MP Nº 984/2020 e as alterações sobre a distribuição dos direitos desportivos audiovisuais e de imagem

Entre diversas outras questões trazidas pelo advento da MP 984/20, uma das que mais vem sendo discutidas é a alteração da forma do repasse aos jogadores, do percentual sobre a receita proveniente da exploração dos direitos de transmissão e reprodução de imagens dos atletas, nos termos da redação dada ao art. 42 da Lei 9.615/98, mais conhecida como Lei Pelé.

Segundo o que dispõe a nova redação do parágrafo primeiro do referido artigo, não mais deve ocorrer o repasse dos valores aos sindicatos dos profissionais, para que estes procedessem à distribuição; caberá agora à entidade desportiva mandante a referida distribuição, diretamente, aos atletas profissionais participantes. 

A alteração, que à primeira vista pode parecer simples, tratando apenas de qual entidade será responsável pelo repasse dos valores, pode, na prática, fazer muita diferença para o atleta, especialmente quando estamos falando do atleta da equipe adversária. A MP não trouxe consigo nenhum procedimento de como o clube mandante deverá distribuir os valores aos profissionais de entidades desportivas adversárias; tampouco as consequências se isso não ocorrer.

As questões que já surgem, e devem ser resolvidas pelo mercado esportivo e pelo judiciário, discutem a esfera de competência para resolver tais disputas – se trabalhista, cível ou, ainda, se poderá ser solucionada via arbitragem esportiva. Sabe-se que após 2011 se consolidou o entendimento de que a natureza da verba é cível, mas estamos diante de uma nova realidade. Ressaltando-se que o profissional adversário não tem vínculo trabalhista com o clube mandante e sua entidade empregadora não tem obrigação de distribuir tais valores – a MP deixa claro que a obrigação da distribuição é da entidade mandante. 

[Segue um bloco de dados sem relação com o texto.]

(* ===== verification/MailboxFacts.v ===== *)
(** * What the mailboxes of the GPU guarantee

    Theorems about [GpuMailbox], under the laws of its world: the GPU posts messages at any
    time, and an access takes nothing out of its FIFO unless the driver reads it.  Every
    channel is a FIFO, whatever the order of interrupts, deliveries and requests; the
    interrupt handler always ends; a message that blocks is stuck until the GPU posts
    another one, and being switched on again too early, the interrupt handler stops the
    driver. *)

From S2P Require Import Prelude GpuDevices GpuMailbox.

(** ** The world *)
Class MailboxLaws (E : Type) `{!MailboxWorld E} : Type := {
  inbox : E → list Z;                  (* the FIFO of mailbox 0, the oldest message first *)
  posted : E → list Z;                 (* all that the GPU has put into it *)
  calls : E → list (Z * Z);            (* the calls of [incoming_message] *)
  expected : Z → Prop;                 (* what the GPU posts *)
  expected_payload : ∀ m, expected m → is_u32 m ∧ payload_of m ≠ 0;
  (** [e'] after an access that takes nothing out of the FIFO; the GPU may have posted. *)
  meanwhile (e e' : E) : Prop :=
    ∃ new, Forall expected new ∧ inbox e' = inbox e ++ new ∧ posted e' = posted e ++ new ∧ calls e' = calls e;
  pending_law : ∀ e, wp (device_read (Mailbox 0 config)) (λ v e', meanwhile e e' ∧
                       (Z.land v 0x10 ≠ 0 → inbox e' ≠ [])) (λ _, False) e;
  status_law : ∀ e, wp (device_read (Mailbox 0 status)) (λ v e', meanwhile e e' ∧
                      (Z.land v 0x40000000 = 0 ↔ inbox e' ≠ [])) (λ _, False) e;
  value_law : ∀ e m l, inbox e = m :: l → wp (device_read (Mailbox 0 value)) (λ v e', v = m ∧
                ∃ new, Forall expected new ∧ inbox e' = l ++ new ∧ posted e' = posted e ++ new ∧
                       calls e' = calls e) (λ _, False) e;
  config_law : ∀ e v, wp (device_write (Mailbox 0 config) v) (λ _, meanwhile e) (λ _, False) e;
  outbox_law : ∀ e v, wp (device_write (Mailbox 1 value) v) (λ _, meanwhile e) (λ _, False) e;
  room_law : ∀ e, wp (device_read (Mailbox 1 status)) (λ _, meanwhile e) (λ _, False) e;
  wake_law : ∀ e t, wp (wake_thread t) (λ _, meanwhile e) (λ _, False) e;
  wait_law : ∀ e, wp wait_until_woken (λ _, meanwhile e) (λ r, ∃ l, r = Spin l) e;
  sleep_law : ∀ e t, wp (sleep_ms t) (λ _, meanwhile e) (λ _, False) e;
  create_law : ∀ e, wp create_thread (λ t e', is_u32 t ∧ t ≠ 0 ∧ meanwhile e e') (λ _, False) e;
  incoming_law : ∀ e c m, wp (incoming_message c m) (λ _ e', ∃ new, Forall expected new ∧
                   inbox e' = inbox e ++ new ∧ posted e' = posted e ++ new ∧
                   calls e' = calls e ++ [(c, m)]) (λ _, False) e;
}.

(** ** Channels are FIFOs *)
Section fifo.
Context {E : Type} `{!MailboxWorld E} `{!MailboxLaws E}.
Implicit Types (s : sys mailboxes E) (d : mailboxes) (c : Z).

#[local] Instance meanwhile_preorder : PreOrder (meanwhile (E := E)).
Proof.
  split.
  - intros e. exists []. by rewrite !app_nil_r.
  - intros e1 e2 e3 (n1 & G1 & I1 & P1 & C1) (n2 & G2 & I2 & P2 & C2). exists (n1 ++ n2).
    rewrite I2, P2, C2, I1, P1, C1, !app_assoc. split; [by apply Forall_app | done].
Qed.

(** The messages for channel [c] that its client has not seen, in order: the one the
    channel holds, the one that blocks, and those in the FIFO. *)
Definition slot d c : list Z :=
  match channels d !! Z.to_nat c with
  | Some ch => if bool_decide (received_message ch ≠ 0) then [received_message ch] else []
  | None => []
  end.
Definition blocked d c : list Z :=
  if bool_decide (blocking_message d ≠ 0) && bool_decide (channel_of (blocking_message d) = c)
  then [payload_of (blocking_message d)] else [].
Definition for_channel c (l : list Z) : list Z := payload_of <$> filter (λ m, channel_of m = c) l.
Definition pending s c : list Z := slot (vars s) c ++ blocked (vars s) c ++ for_channel c (inbox (world s)).

(** The GPU's messages are as expected, and a message that blocks does so because its
    channel is not free. *)
Record sorted s : Prop := {
  so_channels : length (channels (vars s)) = 16%nat;
  so_inbox : Forall expected (inbox (world s));
  so_blocking : blocking_message (vars s) = 0 ∨ expected (blocking_message (vars s));
}.

Definition is_channel c : Prop := 0 ≤ c < 16.

Lemma channel_of_range m : is_channel (channel_of m).
Proof. unfold is_channel, channel_of. change 0xf with (Z.ones 4). rewrite Z.land_ones by lia. apply Z.mod_pos_bound. lia. Qed.

Lemma expected_not_0 m : expected m → m ≠ 0.
Proof. intros [_ H]%expected_payload ->. done. Qed.

Lemma for_channel_app c l1 l2 : for_channel c (l1 ++ l2) = for_channel c l1 ++ for_channel c l2.
Proof. unfold for_channel. by rewrite filter_app, fmap_app. Qed.

Lemma for_channel_cons c m l :
  for_channel c (m :: l) = (if decide (channel_of m = c) then [payload_of m] else []) ++ for_channel c l.
Proof. unfold for_channel. rewrite filter_cons. by case_decide. Qed.

Lemma channel_index c c' : is_channel c → is_channel c' → Z.to_nat c = Z.to_nat c' ↔ c = c'.
Proof. unfold is_channel. lia. Qed.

Isso fragiliza não o direito, mas a efetividade do pagamento e pode mesmo criar oportunidades em que surjam pressões para que o atleta abra mão da quantia, posto que tal verba, se de natureza cível, pode ser renunciada.

A importância do assunto pode ser medida pelo número de emendas propostas ao texto original da Medida Provisória.  São 91 emendas, das quais mais de 30 se referem ao assunto. Enquanto não houver um posicionamento do judiciário a respeito, resta apenas o debate. Isso se a MP 984/20 for convertida em Lei, considerando que ainda está em tramitação no Congresso. Se não ocorrer a conversão, retornaremos ao status quo ante, fazendo com que as discussões se voltem para as ocorrências durante a vigência da MP.